We’ll only create one @dbt_assets definition for now, but in a later lesson, we’ll encounter a use case for needing another @dbt_assets definition.


Loading the models as assets

  1. Create a new file in the assets directory called dbt.py.

  2. Add the following imports to the top of the file:

    from dagster import AssetExecutionContext
    from dagster_dbt import dbt_assets, DbtCliResource
    
    from ..project import dbt_project
    
  3. Next, we'll use the @dbt_assets decorator to create a new asset function and provide it with a reference to the project's manifest file:

    @dbt_assets(
        manifest=dbt_project.manifest_path,
    )
    def dbt_analytics(context: AssetExecutionContext, dbt: DbtCliResource):
    

    Here, we used dbt_project.manifest_path to provide the reference to the project's manifest file. This is possible because the dbt_project representation we created earlier contains the manifest path, accessible by using the manifest_path attribute.

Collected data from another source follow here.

(* ===== verification/Envelope.v ===== *)
(** * Envelope: the mux frame that carries many channels over one connection

    Models [slopdesk-wire/src/mux/envelope.rs], the channel class of [mux/mod.rs] and the streaming
    decoder of [mux/decoder.rs], over the reader of [Framing]. *)

From S2P Require Import Prelude Bytes Message Codec Framing.

Definition MIN_MUX_FRAME_LENGTH : Z := 4 + 1.

(** ** The types *)

Inductive MuxFrameType : Type :=
| TChannelOpen | TChannelOpenAck | TChannelData | TChannelClose | TWindowAdjust.

Definition type_from_byte (b : byte) : option MuxFrameType :=
  match byte_to_Z b with
  | 1 => Some TChannelOpen
  | 2 => Some TChannelOpenAck
  | 3 => Some TChannelData
  | 4 => Some TChannelClose
  | 5 => Some TWindowAdjust
  | _ => None
  end.

Definition type_as_byte (t : MuxFrameType) : byte :=
  byte_of_Z match t with
    | TChannelOpen => 1 | TChannelOpenAck => 2 | TChannelData => 3
    | TChannelClose => 4 | TWindowAdjust => 5
    end.

Inductive MuxCloseReason : Type := Retired | SubscriberEvicted.

#[export] Instance close_reason_eq_dec : EqDecision MuxCloseReason.
Proof. solve_decision. Defined.

Definition from_byte_or_retired (b : byte) : MuxCloseReason :=
  match byte_to_Z b with 1 => SubscriberEvicted | _ => Retired end.

Definition reason_as_byte (r : MuxCloseReason) : byte :=
  byte_of_Z match r with Retired => 0 | SubscriberEvicted => 1 end.

Inductive MuxChannelClass : Type := Pane | Workspace.

Definition class_from_byte (b : byte) : option MuxChannelClass :=
  match byte_to_Z b with 0 => Some Pane | 1 => Some Workspace | _ => None end.

Definition class_as_byte (c : MuxChannelClass) : byte :=
  byte_of_Z match c with Pane => 0 | Workspace => 1 end.

Inductive MuxFrame : Type :=
| ChannelOpen (channel_id : Z) (session_id : RawUuid) (last_received_seq : Z)
    (channel_class : byte) (initial_cwd : option (list byte))
| ChannelOpenAck (channel_id : Z) (accepted : bool) (resume_from_seq : Z)
| ChannelData (channel_id : Z) (payload : list byte)
| ChannelClose (channel_id : Z) (reason : MuxCloseReason)
| WindowAdjust (channel_id : Z) (bytes_to_add : Z).

#[export] Instance mux_frame_eq_dec : EqDecision MuxFrame.
Proof. solve_decision. Defined.

Definition frame_channel_id (f : MuxFrame) : Z :=
  match f with
  | ChannelOpen channel_id _ _ _ _ | ChannelOpenAck channel_id _ _ | ChannelData channel_id _
  | ChannelClose channel_id _ | WindowAdjust channel_id _ => channel_id
  end.

Definition mux_type (f : MuxFrame) : MuxFrameType :=
  match f with
  | ChannelOpen _ _ _ _ _ => TChannelOpen
  | ChannelOpenAck _ _ _ => TChannelOpenAck
  | ChannelData _ _ => TChannelData
  | ChannelClose _ _ => TChannelClose
  | WindowAdjust _ _ => TWindowAdjust
  end.

Definition opaque_payload (f : MuxFrame) : list byte :=
  match f with ChannelData _ payload => payload | _ => [] end.

(** ** Encoding *)

(** [u32::try_from(v).unwrap_or(u32::MAX)] *)
Definition u32_try_from_or_max (v : Z) : Z := if v <=? u32_max then v else u32_max.

Definition mux_encode_into (f : MuxFrame) (payload : list byte) (out : ByteWriter) : ByteWriter :=
  let out := put_u32 out 0 in
  let out := put_u32 out (frame_channel_id f) in
  let out := put_u8 out (type_as_byte (mux_type f)) in
  let out :=
    match f with
    | ChannelOpen _ session_id last_received_seq channel_class initial_cwd =>
        let out := put_bytes out session_id in
        let out := put_i64 out last_received_seq in
        let out := put_u8 out channel_class in
        match initial_cwd with
        | Some cwd => put_length_prefixed_str out cwd
        | None => out
        end
    | ChannelOpenAck _ accepted resume_from_seq =>
        put_i64 (put_bool out accepted) resume_from_seq
    | ChannelData _ _ => put_bytes out payload
    | ChannelClose _ reason =>
        if decide (reason = Retired) then out else put_u8 out (reason_as_byte reason)
    | WindowAdjust _ bytes_to_add => put_u32 out bytes_to_add
    end in
  let inner_length := u32_try_from_or_max (saturating_sub_usize (writer_len out) PREFIX_LENGTH) in
  patch_u32 out 0 inner_length.

Definition encoded_hint (f : MuxFrame) : Z :=
  let body :=
    match f with
    | ChannelOpen _ _ _ _ initial_cwd =>
        SESSION_ID_BYTE_COUNT + 8 + 1
        + match initial_cwd with Some c => 2 + zlen c | None => 0 end
    | ChannelOpenAck _ _ _ => 1 + 8
    | ChannelData _ payload => zlen payload
    | ChannelClose _ _ => 1
    | WindowAdjust _ _ => 4
    end in
  PREFIX_LENGTH + MIN_MUX_FRAME_LENGTH + body.

Definition mux_encode (f : MuxFrame) : list byte :=
  into_vec (mux_encode_into f (opaque_payload f) (writer_with_capacity (encoded_hint f))).

Definition encoded_byte_count_with_payload (f : MuxFrame) (payload_len : Z) : Z :=
  saturating_add_usize (writer_len (mux_encode_into f [] (writer_borrowing []))) payload_len.

(** The lent buffer after the call, and the size answered. *)
Definition encode_with_payload_into (f : MuxFrame) (payload out : list byte) : list byte * Z :=
  let needed := encoded_byte_count_with_payload f (zlen payload) in
  if zlen out <? needed then (out, needed) else
  let w := mux_encode_into f payload (writer_borrowing out) in
  (match sink w with Borrowed buf _ => buf | Owned buf => buf end, writer_len w).

(** ** Decoding *)

(** The cwd field of an open, when bytes are left for one. *)
Definition read_present_cwd : Parser (option (list byte)) :=
  len ← read_u16;
  bytes ← read_bytes len;
  left1 ← read_bytes_remaining;
  if negb (left1 =? 0) then parser_fail (malformed "channelOpen: trailing cwd bytes") else
  if len =? 0 then mret None else
  parser_lift (if utf8_valid bytes then Ok (Some bytes)
               else Err (malformed "channelOpen: invalid cwd UTF-8")).

(** The resume verdict of an ack, when bytes are left for one. *)
Definition read_present_seq : Parser Z :=
  seq ← read_i64;
  left1 ← read_bytes_remaining;
  if negb (left1 =? 0) then parser_fail (malformed "channelOpenAck: trailing bytes")
  else mret seq.

Definition mux_decode_inner (elide : bool) : Parser (MuxFrame * Range) :=
  channel_id ← read_u32;
  type_byte ← read_u8;
  match type_from_byte type_byte with
  | None => parser_fail (UnknownMessageType type_byte)
  | Some TChannelOpen =>
      id_bytes ← read_bytes SESSION_ID_BYTE_COUNT;
      last_received_seq ← read_i64;
      channel_class ← read_u8;
      session_id ← parser_lift (if decide (length id_bytes = 16%nat) then Ok id_bytes
                                else Err (malformed "channelOpen: invalid sessionID bytes"));
      left0 ← read_bytes_remaining;
      initial_cwd ← (if left0 =? 0 then mret None else read_present_cwd);
      mret (ChannelOpen channel_id session_id last_received_seq channel_class initial_cwd,
            mkRange 0 0)
  | Some TChannelOpenAck =>
      accepted ← read_bool;
      left0 ← read_bytes_remaining;
      resume_from_seq ← (if left0 =? 0 then mret 0 else read_present_seq);
      mret (ChannelOpenAck channel_id accepted resume_from_seq, mkRange 0 0)
  | Some TChannelData =>
      start ← read_position;
      payload ← remaining;
      mret (ChannelData channel_id (if elide then [] else payload),
            mkRange start (saturating_add_usize start (zlen payload)))
  | Some TChannelClose =>
      left0 ← read_bytes_remaining;
      if left0 =? 0 then mret (ChannelClose channel_id Retired, mkRange 0 0) else
      reason_byte ← read_u8;
      left1 ← read_bytes_remaining;
      if negb (left1 =? 0) then parser_fail (malformed "channelClose: trailing bytes") else
      mret (ChannelClose channel_id (from_byte_or_retired reason_byte), mkRange 0 0)
  | Some TWindowAdjust =>
      bytes_to_add ← read_u32;
      mret (WindowAdjust channel_id bytes_to_add, mkRange 0 0)
  end.

Definition mux_decode (inner : list byte) : wresult MuxFrame :=
  match mux_decode_inner false (reader_new inner) with
  | Ok (f, _, _) => Ok f
  | Err e => Err e
  end.

Definition decode_leaving_payload (inner : list byte) : wresult (MuxFrame * Range) :=
  match mux_decode_inner true (reader_new inner) with
  | Ok (f, run, _) => Ok (f, run)
  | Err e => Err e
  end.

(** ** [MuxFrameDecoder] *)

Abbreviation MuxFrameDecoder := PrefixedReader.

Definition mux_next_inner (elide : bool) (st : MuxFrameDecoder)
  : wresult (option (MuxFrame * Range)) * MuxFrameDecoder :=
  next_payload (fun inner =>
    if elide then decode_leaving_payload inner else copying mux_decode inner) elide st.

Definition next_frame (st : MuxFrameDecoder) : wresult (option MuxFrame) * MuxFrameDecoder :=
  let '(ans, st') := mux_next_inner false st in (without_run ans, st').

Definition next_frame_leaving_payload (st : MuxFrameDecoder)
  : wresult (option (MuxFrame * Range)) * MuxFrameDecoder := mux_next_inner true st.

Definition mux_payload_bytes (st : MuxFrameDecoder) (payload : Range) : list byte :=
  bytes st payload.

Example default_close_is_nine_bytes :
  map byte_to_Z (mux_encode (ChannelClose 6 Retired)) = [0; 0; 0; 5; 0; 0; 0; 6; 4].
Proof. vm_compute. reflexivity. Qed.

Example unknown_close_reason_still_closes :
  mux_decode (map byte_of_Z [0; 0; 0; 6; 4; 127]) = Ok (ChannelClose 6 Retired).
Proof. vm_compute. reflexivity. Qed.

(** ** The envelope as a list of bytes *)

Definition wf_frame (f : MuxFrame) : Prop :=
  u_range 32 (frame_channel_id f) /\
  match f with
  | ChannelOpen _ sid seq _ cwd =>
      is_uuid sid /\ i_range 64 seq /\ match cwd with Some c => is_str c | None => True end
  | ChannelOpenAck _ _ seq => i_range 64 seq
  | ChannelData _ _ | ChannelClose _ _ => True
  | WindowAdjust _ n => u_range 32 n
  end.

Definition mux_chunks (f : MuxFrame) (payload : list byte) : list (list byte) :=
  to_be_bytes 4 (frame_channel_id f) :: [type_as_byte (mux_type f)] ::
  match f with
  | ChannelOpen _ sid seq class cwd =>
      sid :: i64_chunk seq :: [class] :: match cwd with Some c => str_chunks c | None => [] end
  | ChannelOpenAck _ accepted seq => [bool_chunk accepted; i64_chunk seq]
  | ChannelData _ _ => [payload]
  | ChannelClose _ reason => match reason with Retired => [] | r => [[reason_as_byte r]] end
  | WindowAdjust _ n => [to_be_bytes 4 n]
  end.

Definition inner_bytes (f : MuxFrame) (payload : list byte) : list byte :=
  concat (mux_chunks f payload).

Lemma mux_encode_into_chunks f payload w :
  mux_encode_into f payload w
  = let w' := put_all w (to_be_bytes 4 0 :: mux_chunks f payload) in
    patch_u32 w' 0 (u32_try_from_or_max (saturating_sub_usize (writer_len w') 4)).
Proof. destruct f as [? ? ? ? []| | |? []|]; reflexivity. Qed.
Record Pipe : Type := mkPipe {
  tx : SubChannel;
  rx : SubChannel;
  sending : option Sending;
  data_link : ByteLink;
  grant_link : ByteLink;
  sent : list WireMessage;
  consumed : list WireMessage;
}.

Definition pipe_init (window id : Z) : Pipe :=
  mkPipe (data_channel window id) (data_channel window id) None link_new link_new [] [].

Inductive Action : Type :=
| ASend (m : WireMessage)
| AChunk
| AArrive
| AConsume
| AGrant.

(** The next envelope a link delivers: its bytes, decoded past their length prefix. *)
Definition link_recv (l : ByteLink) : option (wresult MuxFrame * ByteLink) :=
  match written l with
  | bytes :: rest => Some (mux_decode (drop 4 bytes), mkLink rest (broken l))
  | [] => None
  end.

(** One step; [None] when the action cannot be taken now. *)
Definition act (a : Action) (p : Pipe) : option Pipe :=
  match a with
  | ASend m =>
    match sending p with
    | Some _ => None
    | None =>
      match send_begin (tx p) (data_link p) m with
      | SendMore ch link s =>
          Some (mkPipe ch (rx p) (Some s) link (grant_link p) (sent p ++ [m]) (consumed p))
      | _ => None
      end
    end
  | AChunk =>
    match sending p with
    | None => None
    | Some s =>
      match send_iter (tx p) (data_link p) s with
      | SendMore ch link s =>
          Some (mkPipe ch (rx p) (Some s) link (grant_link p) (sent p) (consumed p))
      | SendDone ch link =>
          Some (mkPipe ch (rx p) None link (grant_link p) (sent p) (consumed p))
      | _ => None
      end
    end
  | AArrive =>
    match link_recv (data_link p) with
    | Some (Ok (ChannelData id payload), link) =>
        Some (mkPipe (tx p) (if decide (id = channel_id (rx p)) then deliver (rx p) payload else rx p)
                (sending p) link (grant_link p) (sent p) (consumed p))
    | _ => None
    end
  | AConsume =>
    match receive_message (rx p) with
    | Some (m, ch) =>
        let '(ch, grants) := note_consumed ch (grant_link p) (wire_byte_count m) in
        Some (mkPipe (tx p) ch (sending p) (data_link p) grants (sent p) (consumed p ++ [m]))
    | None => None
    end
  | AGrant =>
    match link_recv (grant_link p) with
    | Some (Ok (WindowAdjust id n), link) =>
        Some (mkPipe (if decide (id = channel_id (tx p)) then grant_credit (tx p) n else tx p)
                (rx p) (sending p) (data_link p) link (sent p) (consumed p))
    | _ => None
    end
  end.

Fixpoint exec (acts : list Action) (p : Pipe) : option Pipe :=
  match acts with
  | [] => Some p
  | a :: acts => match act a p with Some p => exec acts p | None => None end
  end.

(** Pipes reached by any interleaving, the sender sending messages that satisfy [ok]. *)
Inductive reachable (ok : WireMessage -> Prop) (window id : Z) : Pipe -> Prop :=
| reach_init : reachable ok window id (pipe_init window id)
| reach_step a p p' :
    reachable ok window id p ->
    match a with ASend m => ok m | _ => True end ->
    act a p = Some p' -> reachable ok window id p'.

(** ** The invariant *)

Definition total (l : list Z) : Z := foldr Z.add 0 l.

Lemma total_cons x l : total (x :: l) = x + total l.
Proof. done. Qed.

#[local] Arguments total l : simpl never.

Lemma total_app a b : total (a ++ b) = total a + total b.
Proof. induction a as [|x a IH]; cbn [app]; [done|]. rewrite !total_cons, IH. lia. Qed.

Definition unsent (p : Pipe) : list byte :=
  match sending p with Some s => drop (Z.to_nat (offset s)) (framed s) | None => [] end.

(** What is known of a pipe: the credit [rem] left, the chunks and the grants in flight, the credit
    [pc] the receiver has not granted yet, and the messages [ms] sent but not yet decoded. *)
Record pipe_view (W id : Z) (ok : WireMessage -> Prop) (p : Pipe) (rem pc : Z)
    (chunks : list (list byte)) (grants : list Z) (ms : list WireMessage) : Prop := {
  v_tx_id : channel_id (tx p) = id;
  v_tx_live : finished (tx p) = false;
  v_tx_scratch : zlen (outbound (tx p)) <= 9 + W;
  v_rem : send_window (tx p) = Some (FlowCreditPolicy.mk W rem) /\ 0 <= rem;
  v_rx_id : channel_id (rx p) = id;
  v_rx_live : finished (rx p) = false /\ inbound (rx p) = true /\ receiver_alive (rx p) = true;
  v_pc : receive_window (rx p) = Some (ReceiveWindowAccountant.mk W pc)
         /\ 0 <= pc < Z.max 1 (W / 2);
  v_reader : reader_inv (inbound_decoder (rx p)) /\ fault (inbound_decoder (rx p)) = None
             /\ read_offset (inbound_decoder (rx p)) = 0
             /\ first_frame (pending (inbound_decoder (rx p))) = Incomplete;
  v_data : data_link p = mkLink (map (fun c => mux_encode (ChannelData id c)) chunks) None
           /\ Forall (fun c => c <> []) chunks;
  v_grants : grant_link p = mkLink (map (fun g => mux_encode (WindowAdjust id g)) grants) None
             /\ Forall (fun g => 0 < g) grants;
  v_sending : match sending p with
              | Some s => 0 <= offset s <= zlen (framed s) /\ zlen (framed s) <= 4 + MAX_FRAME_PAYLOAD_LENGTH
              | None => True end;
  v_stream : pending (inbound_decoder (rx p)) ++ concat chunks ++ unsent p = concat (map encode ms);
  v_ok : Forall (fun m => sendable m /\ ok m) ms;
  v_fifo : consumed p ++ queue (rx p) ++ map clamp_message ms = map clamp_message (sent p);
  v_queue : Forall (fun m => 0 < wire_byte_count m) (queue (rx p));
  v_credit : rem + zlen (concat chunks) + zlen (pending (inbound_decoder (rx p)))
             + total (map wire_byte_count (queue (rx p))) + pc + total grants = W;
}.

Definition pipe_inv (W id : Z) (ok : WireMessage -> Prop) (p : Pipe) : Prop :=
  exists rem pc chunks grants ms, pipe_view W id ok p rem pc chunks grants ms.

Section Invariant.
Context (W id : Z) (ok : WireMessage -> Prop).
Hypothesis HW : 0 < W <= 16 * 1024 * 1024.
Hypothesis Hid : u_range 32 id.
Hypothesis Hok : forall m, ok m -> sendable m.

Lemma total_nonneg l : Forall (fun x => 0 < x) l -> 0 <= total l.
Proof. induction 1 as [|x l Hx Hl IH]; [done|]. rewrite total_cons. lia. Qed.

Lemma total_map_nonneg (q : list WireMessage) :
  Forall (fun m => 0 < wire_byte_count m) q -> 0 <= total (map wire_byte_count q).
Proof. induction 1 as [|x l Hx Hl IH]; [done|]. cbn [map]. rewrite total_cons. lia. Qed.

Lemma total_parts_nonneg p rem pc chunks grants ms :
  pipe_view W id ok p rem pc chunks grants ms ->
  0 <= total (map wire_byte_count (queue (rx p))) /\ 0 <= total grants.
Proof. intros []. destruct v_grants0. auto using total_nonneg, total_map_nonneg. Qed.

Lemma inv_init : pipe_inv W id ok (pipe_init W id).
Proof.
  exists W, 0, [], [], []. unfold pipe_init, data_channel, build, FlowCreditPolicy.new,
    ReceiveWindowAccountant.new.
  split; cbn; rewrite ?non_negative_spec, ?Z.max_l by lia; try done;
    try (split_and!; (done || lia)); try lia.
  - split_and!; try done. apply reader_inv_init.
  - change (zlen (pending reader_init)) with 0. change (total []) with 0. lia.
Qed.

Lemma wire_byte_count_pos m : 0 < wire_byte_count m.
Proof.
  unfold wire_byte_count, SESSION_ID_BYTE_COUNT. destruct m; try lia. destruct status; lia.
Qed.

Lemma inv_send m p p' :
  ok m -> pipe_inv W id ok p -> act (ASend m) p = Some p' -> pipe_inv W id ok p'.
Proof.
  intros Hm (rem & pc & chunks & grants & ms & V) H. destruct (Hok m Hm) as [Hwf Hlen].
  cbn [act] in H. destruct (sending p) as [|] eqn:Es; [done|].
  destruct V. destruct v_rem0 as [Ew Hrem]. unfold send_begin in H.
  rewrite v_tx_live0, Ew in H. injection H as <-.
  exists rem, pc, chunks, grants, (ms ++ [m]).
  unfold unsent in v_stream0. rewrite Es, app_nil_r in v_stream0.
  pose proof (encode_length m Hwf) as El. split; cbn; try done.
  - rewrite El. unfold MAX_FRAME_PAYLOAD_LENGTH in *. pose proof (wire_byte_count_pos m). lia.
  - unfold unsent. cbn. rewrite drop_0, map_app, concat_app, <- v_stream0. cbn.
    by rewrite app_nil_r, <- app_assoc.
  - apply Forall_app. split; [done|]. by repeat constructor.
  - rewrite !map_app. cbn. by rewrite <- v_fifo0, <- !app_assoc.
Qed.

  4. Finally, add the following to the body of dbt_analytics function:

    yield from dbt.cli(["run"], context=context).stream()
    

    Notice we provided two arguments here. The first argument is the context, which indicates which dbt models to run and any related configurations. The second refers to the dbt resource you’ll be using to run dbt.

    Let’s review what’s happening in this line in a bit more detail:

    • We use the dbt argument (which is a DbtCliResource) to execute a dbt command through its .cli method.
    • The .stream() method fetches the events and results of this dbt execution.
      • This is one of multiple ways to get the Dagster events, such as what models materialized or tests passed. We recommend starting with this and exploring other methods in the future as your use cases grow (such as fetching the run artifacts after a run). In this case, the above line will execute dbt run.
    • The results of the stream are a Python generator of what Dagster events happened. We used yield from (not just yield!) to have Dagster track asset materializations.

At this point, dbt.py should look like this:

from dagster import AssetExecutionContext
from dagster_dbt import DbtCliResource, dbt_assets

from ..project import dbt_project


@dbt_assets(
    manifest=dbt_project.manifest_path,
)
def dbt_analytics(context: AssetExecutionContext, dbt: DbtCliResource):
    yield from dbt.cli(["run"], context=context).stream()